"I don't know who you are. I don't know what you want. If you are looking for approval, I can tell you I don't have any. But what I do have are a very particular set of skills -- skills I have acquired over a very long career. Skills that make me a nightmare for people like you. If you leave my language alone right now, that'll be the end of it. I will not look for you, I will not pursue you. But if you don't, I will look for you, I will find you, and I will punctuate you."

Sunday, July 1, 2012


Sometimes my cable/internet provider sends messages to us via our cable box, which can be viewed right on our TV. This probably seems pretty banal to most of you, but in my childhood, TV was so very, very basic that some of today's innovations still seem pretty amazing to me. I remember when he we got our first color television. I was horrified when a black and white movie appearred on one of the three channels then available to us. I began frantically twisting random knobs in an attempt to add color to this abomination.

Later we got the new technology of cable, and I was no longer at the mercy of those paltry three channels. Remote controls existed, but the only people I knew who had one were our next door neighbors from Canada, so I thought they were some sort of exotic technology only available to the foreign-born.

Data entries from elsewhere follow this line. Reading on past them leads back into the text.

(* ===== verification/RegistryDelete.v ===== *)
(** * Deletion and referential integrity

    A reference of a live schema that names a version number names a live
    version: the deletions of the registry keep it so. *)
From S2P Require Import Prelude GoStrings StorageTypes MemState MemStore MemInvariant MemStoreFacts MemDelete MemSteps MemQueries StorageIface ProgLogic RegistryConfig RegistryRefs RegistryOps RegistryFacts.
From Stdlib Require Import String.

Local Open Scope Z_scope.

(** Every numbered reference of a live schema has a live target. *)
Definition intact (cs : contextStore) : Prop :=
  forall subject v record ref,
    stored cs subject v = Some record -> Deleted record = false ->
    ref ∈ References record -> RefVersion ref <> -1 ->
    exists target, stored cs (RefSubject ref) (RefVersion ref) = Some target /\ Deleted target = false.

(** Live schemas refer to no version in [gone]. *)
Definition unreferenced (cs : contextStore) (gone : string -> Z -> Prop) : Prop :=
  forall subject v record ref,
    stored cs subject v = Some record -> Deleted record = false -> ref ∈ References record ->
    ~ gone (RefSubject ref) (RefVersion ref).

(** A deletion that spares the live versions outside [gone]. *)
Lemma intact_delete cs cs' gone :
  intact cs -> unreferenced cs gone ->
  (forall subject v record, stored cs' subject v = Some record -> Deleted record = false ->
     stored cs subject v = Some record) ->
  (forall subject v record, stored cs subject v = Some record -> Deleted record = false ->
     ~ gone subject v -> stored cs' subject v = Some record) ->
  intact cs'.
Proof.
  intros Hi Hu Hback Hkeep subject v record ref Hst Hd Hr Hv.
  specialize (Hback _ _ _ Hst Hd). destruct (Hi _ _ _ _ Hback Hd Hr Hv) as (target & Ht & Hd').
  exists target. split; [|done]. apply Hkeep; [done..|]. exact (Hu _ _ _ _ Hback Hd Hr).
Qed.

Lemma GetReferencedBy_nil e c s subject v :
  GetReferencedBy e c subject v s = [] ->
  unreferenced (ctx s c) (fun subject' v' => subject' = subject /\ v' = v).
Proof.
  intros Hn sub w record ref Hst Hd Hr [Es Ev].
  assert (Hin : MkSubjectVersion sub w ∈ GetReferencedBy e c subject v s).
  { apply elem_of_GetReferencedBy. exists record. split_and!; [done..|]. by exists ref. }
  rewrite Hn in Hin. set_solver.
Qed.

(** ** DeleteVersion *)

Lemma intact_DeleteSchema c subject v permanent s :
  Inv s -> intact (ctx s c) ->
  (permanent = false -> unreferenced (ctx s c) (fun subject' v' => subject' = subject /\ v' = v)) ->
  intact (ctx (snd (DeleteSchema c subject v permanent s)) c) /\
  Inv (snd (DeleteSchema c subject v permanent s)).
Proof.
  intros Hinv Hi Hu. pose proof (DeleteSchema_cases c subject v permanent s Hinv) as H.
  destruct (DeleteSchema c subject v permanent s) as [res s']. cbv zeta in H. simpl.
  destruct (stored (ctx s c) subject v) as [record|] eqn:Est; [|by destruct H as [-> _]].
  destruct (permanent && negb (Deleted record)) eqn:Ep; [by destruct H as [-> _]|].
  destruct H as (_ & Hst & _ & _ & Hinv'). split; [|done].
  apply (intact_delete (ctx s c) _ (fun subject' v' => permanent = false /\ subject' = subject /\ v' = v)); [done| | |].
  - intros sub w rec ref H1 H2 H3 (Hp & H4). exact (Hu Hp _ _ _ _ H1 H2 H3 H4).
  - intros sub w rec. rewrite Hst. case_decide as D; [|done]. destruct D as [<- <-].
    destruct permanent; [done|]. by intros [= <-].
  - intros sub w rec Hs Hd Hn. rewrite Hst. case_decide as D; [|done]. destruct D as [<- <-].
    destruct permanent; [|naive_solver]. rewrite Est in Hs. injection Hs as ->. by rewrite Hd in Ep.
Qed.

Definition keeps_intact {A} (c : string) (_ : A) (s : Store) : Prop := Inv s /\ intact (ctx s c).

Lemma wp_DeleteVersion c subject v permanent s :
  Inv s -> intact (ctx s c) -> wp (DeleteVersion c subject v permanent) (keeps_intact c) s.
Proof.
  intros Hinv Hi. unfold DeleteVersion.
  match goal with |- context [bind (invoke (CDeleteSchema c subject _ permanent)) ?k] => idtac end.
  assert (Hremove : forall w, (permanent = false ->
      unreferenced (ctx s c) (fun subject' v' => subject' = subject /\ v' = w)) ->
    wp (let! deleted := invoke (CDeleteSchema c subject w permanent) in
        match deleted with Err err => Ret (Err err) | Ok _ => Ret (Ok w) end)%prog (keeps_intact c) s).
  { intros w Hu. apply wp_bind, wp_call. intros e b s' E.
    destruct (intact_DeleteSchema c subject w permanent s Hinv Hi Hu) as [H1 H2].
    change (DeleteSchema c subject w permanent s = (b, s')) in E. rewrite E in H1, H2.
    destruct b; by apply wp_ret. }
  destruct permanent.
  - destruct (_ =? _); [|by apply Hremove].
    apply wp_bind. wp_read_as schemas. destruct schemas as [l|err]; [|by apply wp_ret].
    destruct (_ =? _); [by apply wp_ret|]. by apply Hremove.
  - apply wp_bind. wp_read_as schema. destruct schema as [schema|err]; [|by apply wp_ret].
    apply wp_bind, wp_call. intros e b s' E. injection E as <- <-.
    destruct (GetReferencedBy _ _ _ _ _) eqn:Er; [|by apply wp_ret].
    apply Hremove. intros _. by eapply GetReferencedBy_nil.
Qed.

(** ** DeleteSubject *)

Lemma wp_firstReferenced c subject l s :
  wp (firstReferenced c subject l) (fun res s' => s' = s /\
    (res = Ok None -> unreferenced (ctx s c) (fun subject' v' => subject' = subject /\ v' ∈ map Version l))) s.
Proof.
  induction l as [|x l IH]; cbn [firstReferenced].
  { apply wp_ret. split; [done|]. intros _ sub w record ref _ _ _ [_ H]. set_solver. }
  apply wp_bind, wp_call. intros e b s' E. injection E as <- <-.
  destruct (GetReferencedBy _ _ _ _ _) eqn:Er; [|by apply wp_ret].
  eapply wp_mono; [exact IH|]. intros res s' [-> H]. split; [done|]. intros Hres. specialize (H Hres).
  intros sub w record ref H1 H2 H3 [H4 H5]. simpl in H5. apply elem_of_cons in H5 as [H5|H5].
  - exact (GetReferencedBy_nil e c s subject (Version x) Er _ _ _ _ H1 H2 H3 (conj H4 H5)).
  - exact (H _ _ _ _ H1 H2 H3 (conj H4 H5)).
Qed.

Lemma intact_DeleteSubject e c subject permanent s :
  Inv s -> intact (ctx s c) ->
  (permanent = false -> unreferenced (ctx s c) (fun subject' v' => subject' = subject /\
     exists record, stored (ctx s c) subject v' = Some record /\ Deleted record = false)) ->
  keeps_intact c tt (snd (MemStore.DeleteSubject e c subject permanent s)).
Proof.
  intros Hinv Hi Hu. pose proof (DeleteSubject_cases e c subject permanent s Hinv) as H.
  destruct (MemStore.DeleteSubject e c subject permanent s) as [[versions|err] s']; cbv zeta in H; simpl.
  2: { by destruct H as [-> _]. }
  destruct H as (_ & _ & _ & Hall & Hst & _ & Hinv'). split; [done|].
  apply (intact_delete (ctx s c) _ (fun subject' v' => permanent = false /\ subject' = subject /\
     exists record, stored (ctx s c) subject v' = Some record /\ Deleted record = false)); [done| | |].
  - intros sub w rec ref H1 H2 H3 (Hp & H4). exact (Hu Hp _ _ _ _ H1 H2 H3 H4).
  - intros sub w rec. rewrite Hst. case_decide as D; [|done]. destruct permanent; [done|].
    subst sub. destruct (stored (ctx s c) subject w); [|done]. by intros [= <-].
  - intros sub w rec Hs Hd Hn. rewrite Hst. case_decide as D; [|done]. subst sub.
    destruct permanent; [|destruct Hn; eauto].
    specialize (Hall eq_refl _ _ Hs). congruence.
Qed.

(** Deleting the subject's configuration and mode changes no schema. *)
Lemma keeps_same c subject s s1 s2 e1 e2 b1 b2 :
  memory_handle e1 (CDeleteConfig c subject) s = (b1, s1) ->
  memory_handle e2 (CDeleteMode c subject) s1 = (b2, s2) ->
  keeps_intact c tt s -> keeps_intact c tt s2.
Proof.
  intros E1 E2 [Hinv Hi].
  assert (H1 : keeps_intact c tt s1).
  { simpl in E1. unfold MemStore.DeleteConfig in E1. destruct (getContext s c) as [cs|] eqn:Eg; [|by injection E1 as _ <-].
    destruct (configs cs !! subject); [|by injection E1 as _ <-]. injection E1 as _ <-.
    apply getContext_Some in Eg. split.
    - apply Inv_putContext; [done|]. pose proof (Inv_ctx s c Hinv) as Hwf. rewrite Eg in Hwf.
      by apply (wf_same_schemas cs).
    - rewrite ctx_putContext, decide_True by done. rewrite <- Eg. exact Hi. }
  clear Hinv Hi. destruct H1 as [Hinv Hi].
  simpl in E2. unfold MemStore.DeleteMode in E2. destruct (getContext s1 c) as [cs|] eqn:Eg; [|by injection E2 as _ <-].
  destruct (modes cs !! subject); [|by injection E2 as _ <-]. injection E2 as _ <-.
  apply getContext_Some in Eg. split.
  - apply Inv_putContext; [done|]. pose proof (Inv_ctx s1 c Hinv) as Hwf. rewrite Eg in Hwf.
    by apply (wf_same_schemas cs).
  - rewrite ctx_putContext, decide_True by done. rewrite <- Eg. exact Hi.
Qed.

Lemma wp_DeleteSubject c subject permanent s :
  Inv s -> intact (ctx s c) -> wp (RegistryOps.DeleteSubject c subject permanent) (keeps_intact c) s.
Proof.
  intros Hinv Hi. unfold RegistryOps.DeleteSubject.
  match goal with |- wp (if permanent then ?p else _) _ _ =>
    assert (Hremove : (permanent = false ->
        unreferenced (ctx s c) (fun subject' v' => subject' = subject /\
          exists record, stored (ctx s c) subject v' = Some record /\ Deleted record = false)) ->
      wp p (keeps_intact c) s) end.
  { intros Hu. apply wp_bind, wp_call. intros e b s' E.
    pose proof (intact_DeleteSubject e c subject permanent s Hinv Hi Hu) as Hk.
    change (MemStore.DeleteSubject e c subject permanent s = (b, s')) in E. rewrite E in Hk. simpl in Hk.
    destruct b as [versions|err]; [|by apply wp_ret].
    destruct permanent; [|by apply wp_ret].
    apply wp_bind, wp_call. intros e1 b1 s1 E1. apply wp_bind, wp_call. intros e2 b2 s2 E2. apply wp_ret.
    pose proof (keeps_same c subject s' s1 s2 e1 e2 b1 b2) as Hs. by apply Hs. }
  destruct permanent; [by apply Hremove|].
  apply wp_bind, wp_call. intros e got s' E. injection E as <- <-.
  destruct (GetSchemasBySubject e c subject false s) as [l|err] eqn:El.
  - apply wp_bind. eapply wp_mono; [apply wp_firstReferenced|]. intros res s' [-> Hn].
    destruct res as [[v|]|err]; [by apply wp_ret| |by apply wp_ret].
    apply Hremove. intros _ sub w record ref H1 H2 H3 (H4 & rec & Hst & Hd).
    apply (Hn eq_refl _ _ _ _ H1 H2 H3). split; [done|].
    assert (Hin : rec ∈ l).
    { apply (elem_of_GetSchemasBySubject e c subject false s l rec El).
      pose proof (stored_inv _ _ _ _ Hst) as (info & sc & _ & _ & ->). simpl. eauto. }
    pose proof (stored_inv _ _ _ _ Hst) as (info & sc & _ & _ & Hrec).
    apply list_elem_of_fmap. exists rec. split; [|done]. by rewrite Hrec.
  - apply Hremove. intros _ sub w record ref H1 H2 H3 (H4 & rec & Hst & Hd).
    destruct (GetSchemasBySubject_Err _ _ _ _ _ _ _ _ El Hst). congruence.
Qed.

(** Property C6. Deleting a version or a subject, soft or permanent, keeps
    referential integrity: if every numbered reference of a live schema had a
    live target before, it has one after, and the store stays consistent. *)
Theorem deletion_keeps_references c subject v permanent ρ s :
  Inv s -> intact (ctx s c) ->
  let s1 := snd (run (DeleteVersion c subject v permanent) ρ s) in
  let s2 := snd (run (RegistryOps.DeleteSubject c subject permanent) ρ s) in
  (Inv s1 /\ intact (ctx s1 c)) /\ (Inv s2 /\ intact (ctx s2 c)).
Proof.
  intros Hinv Hi. cbv zeta. split.
  - pose proof (wp_DeleteVersion c subject v permanent s Hinv Hi ρ) as H. by destruct (run _ ρ s).
  - pose proof (wp_DeleteSubject c subject permanent s Hinv Hi ρ) as H. by destruct (run _ ρ s).
Qed.

Lemma Inv_refs_store : Inv refs_store.
Proof.
  unfold refs_store. apply CreateSchema_Inv.
  - apply CreateSchema_Inv; [apply Inv_NewStore|split; vm_compute; [discriminate|reflexivity]|intros _; reflexivity].
  - split; vm_compute; [discriminate|reflexivity].
  - intros _. vm_compute. reflexivity.
Qed.

Lemma intact_refs_store : intact (ctx refs_store ".").
Proof.
  intros subject v record ref (info & sc & Hv & Hs & ->)%stored_inv _ Hr _. simpl in Hr.
  apply (elem_of_entries env0) in Hv. remember (entries env0 _) as l eqn:El. vm_compute in El. subst l.
  apply list_elem_of_In in Hv as [Hv|[Hv|[]]]; injection Hv as <- <- <-;
    vm_compute in Hs; injection Hs as <-; simpl in Hr.
  - apply list_elem_of_singleton in Hr as ->. eexists. split; vm_compute; reflexivity.
  - by apply elem_of_nil in Hr.
Qed.

Lemma deletion_keeps_references_witness :
  intact (ctx (snd (run (DeleteVersion "." "items" 1 false) (fun _ => env0) refs_store)) ".") /\
  fst (run (DeleteVersion "." "items" 1 false) (fun _ => env0) refs_store) = fail ErrReferenceExists.
Proof.
  split; [|vm_compute; reflexivity].
  destruct (deletion_keeps_references "." "items" 1 false (fun _ => env0) refs_store Inv_refs_store intact_refs_store)
    as [[_ H] _].
  exact H.
Defined.

(** Finding: a reference to version [-1] resolves to the latest version, but
    GetReferencedBy compares version numbers only, so the referenced subject
    can be deleted and the reference no longer resolves. *)
Definition latest_ref : Reference := MkReference "item" "items" (-1) "".

Definition latest_refs_store : Store :=
  let item := avro_record "items" "item" "f2" in
  let order := {| (avro_record "orders" "order" "f3") with References := [latest_ref] |} in
  snd (CreateSchema env0 "." order (snd (CreateSchema env0 "." item NewStore))).

Example latest_reference_is_not_protected :
  let ρ := fun _ : nat => env0 in
  let '(before, _) := run (resolveReferences 4 "." [latest_ref]) ρ latest_refs_store in
  let '(res, s') := run (DeleteVersion "." "items" 1 false) ρ latest_refs_store in
  let '(after, _) := run (resolveReferences 4 "." [latest_ref]) ρ s' in
  (exists l, before = Some (Ok l)) /\ res = Ok 1 /\
  (exists err, after = Some (Err err) /\ errors_Is err ErrSubjectNotFound = true).
Proof. vm_compute. split_and!; [by eexists|done|by eexists]. Qed.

So, being a child of the '60s, and something of a doof besides, I still get kind of excited when I see the little red light on the front of our cable box that indicates we have a message. I grab the remote (no doubt from Canada) and press the necessary sequence of buttons to view the missive.  And I'm usually disappointed because it's just an announcement of some upcoming pay-per-view cage fighting event or information about a channel line-up change.

On at least one occasion the information was personally relevant and actually useful. We had just moved into our apartment, and we were having a lot of First World problems trying to get all our wonderful technology up and running in the new domicile. We had the cable hooked up, but couldn't get any channels. Then a message appeared, informing us that Comcast was experiencing outages and giving an approximate time frame for a solution to the problem. We were relieved to know it wasn't just our own incompetence (of which there was plenty, let me tell you).

Today's message was a little different than most - a job offer. I photographed it because of the unnecessary apostrophe, but I couldn't help wondering about the message itself:  Did they just send one to all subscribers? If each of us who aren't going to attend were to email Mary, her server would probably blow up.

Was this some sort of targeted campaign? Did they analyze our viewing habits (which are 99.9% Mrs. Rimpington's choices - the remote is still an exotic object to me because I so seldom get to handle it) and conclude that someone at our house is unemployed and seeking work? I'm sort of embarrassed to admit that the TV is on all night, and sometimes it gets left on a channel after it starts showing hours of infomercials. It helps Mrs. R sleep (and me not so much). I suppose an unemployed person might stay up all night staring morosely at program-length ads for the P90X exercise program or the Little Giant ladder system.

I'm half-tempted to email Mary and ask her about this, but I think I'll let it remain a mystery.